Reinmar Wagner, Die Südostschweiz (20.05.2014)
Wieder ist Monteverdi-Zeit in Zürich. Fast 40 Jahre, nachdem Nikolaus Harnoncourt und Jean-Pierre Ponnelle am Opernhaus den ersten Oper-Titanen dem Vergessen entrissen haben. Jetzt steht «Il Ritorno d’Ulisse in Patria» auf dem Programm.
Der renommierte Opernregisseur Willy Decker hat an praktisch allen grossen Bühnen Europas schon gearbeitet. Nun zeigt er sein Können eindrücklich auch in Zürich. Sein Blick auf Monteverdis «Ulisse» ist angereichert mit psychologischen, mythologischen und auch augenzwinkernd komischen Elementen. Decker hat «Ulisse» als Welttheater angelegt, fragt mit dem im Prolog personifizierten Menschen («L’umana fragilità») – gebeutelt von den Allegorien von Tempo, Fortuna und Amore – nach den letzten, wesentlichen Dingen des Daseins. Dazu passt auch das Bühnenbild von Wolfgang Gussmann: Eine geneigte Scheibe als Chiffre der Welt, dahinter ein festlicher Olymp mit Kronleuchter, Champagner und gutgelaunten Göttern, die sich nach Kräften auf Kosten der Sterblichen amüsieren.
Handwerkliche Präzision
Auf dieser Scheibe, die sich auch drehen lässt, arrangiert Decker ohne viel Aufhebens die in uniformem Schwarz gekleideten Darsteller: wenn sie sie besteigen, werden sie zu Monteverdis Figuren, die manchmal, aber nicht immer, durch ein Attribut weitere Konturen erhalten. Das kann eine Kartonschachtel sein für den Bettler Eumete, das können I-love-P(enelope)-T-Shirts sein für die Freier, die die Strohwitwe ziemlich handfest umgarnen, Papierflieger oder Konfetti, Besen – und natürlich Pfeil und Bogen für die berühmte Prüfung am Ende.

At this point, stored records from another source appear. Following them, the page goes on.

(* ===== verification/Slider.v ===== *)
(** The payload range slider as the browser runs it. [dcc.RangeSlider]
    (lines 42-49 of src/spacex_dash_app.py: [min=min_payload],
    [max=max_payload], [step=1000], the [marks] of line 47) is rendered by
    the rc-slider library (9.x, behind dash-core-components 1.x), which
    aligns every value a handle takes with [trimAlignValue]: the value is
    clamped to [[min, max]] ([ensureValueInRange]), replaced by the closest
    of the marks' keys and of the step grid point [min + step * k] with
    [k <= floor((max - min) / step)] ([getClosestPoint], the first closest
    on ties, marks first), and rounded to the step's precision,
    [toFixed(0)] for [step = 1000] ([ensureValuePrecision]). With
    [allowCross] (its default) the two handles' values are sorted.
    JavaScript's doubles are modelled by the rationals they denote.

    The theorems show that for an integral [min_payload] every value the
    slider emits lies in [[min_payload, max_payload]] and the values it can
    emit are exactly the in-range grid values and marks; that when
    [max_payload - min_payload] is not a multiple of 1000 no value it
    emits reaches [max_payload], and when [toFixed(0)] rounds a fractional
    [min_payload] up none reaches [min_payload], so the heaviest or the
    lightest launches drop out of the scatter chart once the slider has
    moved; that when it rounds [min_payload] down the slider emits a value
    below it; that, for an integral [min_payload], the initial view of
    every record can be selected again exactly when [max_payload] is on
    the step grid; and that any selection can be made from every reachable
    state. *)

From S2P Require Import Prelude PyFloat Frame Figures Callbacks Layout DashRuntime App.
From Stdlib Require Import Qround Qabs Lqa.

Viele Szenen reizt Decker dezidiert auf ihre komischen Elemente hin aus und erntet dank seiner Präzision mit einfachen Mitteln viele Lacher. Auch sonst ist handwerkliche Präzision der Erfolgsgarant für Deckers Arbeit. Seine Ideen sind nicht besonders originell, aber weil Gestik, Timing, Personenführung immer stimmen, ergibt sich ein hervorragender Gesamteindruck dieses Welttheaters, das bei der Premiere am Samstag vom Zürcher Publikum kräftig beklatscht wurde.
Möglichst nah an Monteverdi
Zu feiern gab es auch die Sänger und Musiker. Als Dirigent vorgesehen war Ivor Bolton, der eine reiche Erfahrung mit Monteverdi mitbringt. Aus gesundheitlichen Gründen musste er das Dirigat des «Ulisse» an der Spitze des hauseigenen Originalklang-Ensembles La Scintilla seinem Assistenten Robert Howarth übergeben. Dieser hatte die Produktion sicher im Griff, schaffte es jederzeit, mit schlüssigen Tempi, federnder Agogik und einem vorwärtsdrängendem Impetus, die Spannung hochzuhalten. Monteverdis Partitur ist nur sehr lückenhaft überliefert, oft fehlt sogar die Bezifferung der Basslinie, womit so entscheidende Fragen wie «Dur oder Moll?» nicht einmal sicher geklärt werden können. Bolton und Howarth versuchen in Zürich, möglichst nahe an Monteverdi zu bleiben und stellen eine eher sparsame Orchesterbesetzung auf: Zinken und Blockflöten neben den Streichern, dafür ist das Continuo, von drei Theorben auch optisch reizvoll angeführt, reich und farbig besetzt.
Sänger in grosser Form
Das ist auch eine freundlich-herausfordernde Einladung an die nicht weniger als 16 Solisten in 19 Partien, die sich denn auch nicht zweimal bitten liessen und mit viel rezitativischer Kompetenz die Freiheiten in der Sprachgestaltung auslebten. Ausser der Penelope von Sara Mingardo, die bei ihrem Zürcher Hausdebüt trotz differenzierter Deklamation etwas ausstrahlungsarm sang, liefen sie alle zu grossem Format auf. Kurt Streit sang mit viel Feingefühl und beeindruckenden stimmlichen Mitteln die Titelrolle, seine Tenorkollegen Werner Güra und Peter Mauro setzten sich aber nicht weniger eindrucksvoll in Szene. Wie schon in Händels «Alcina» bezauberte die junge Französin Julie Fuchs als Melanto. Ob Götter oder Freier, es blieben stimmlich und stilistisch kaum Wünsche offen. Selbst die Witzfigur Iro war bei Rudolf Schasching in bewährt-souveränen Händen.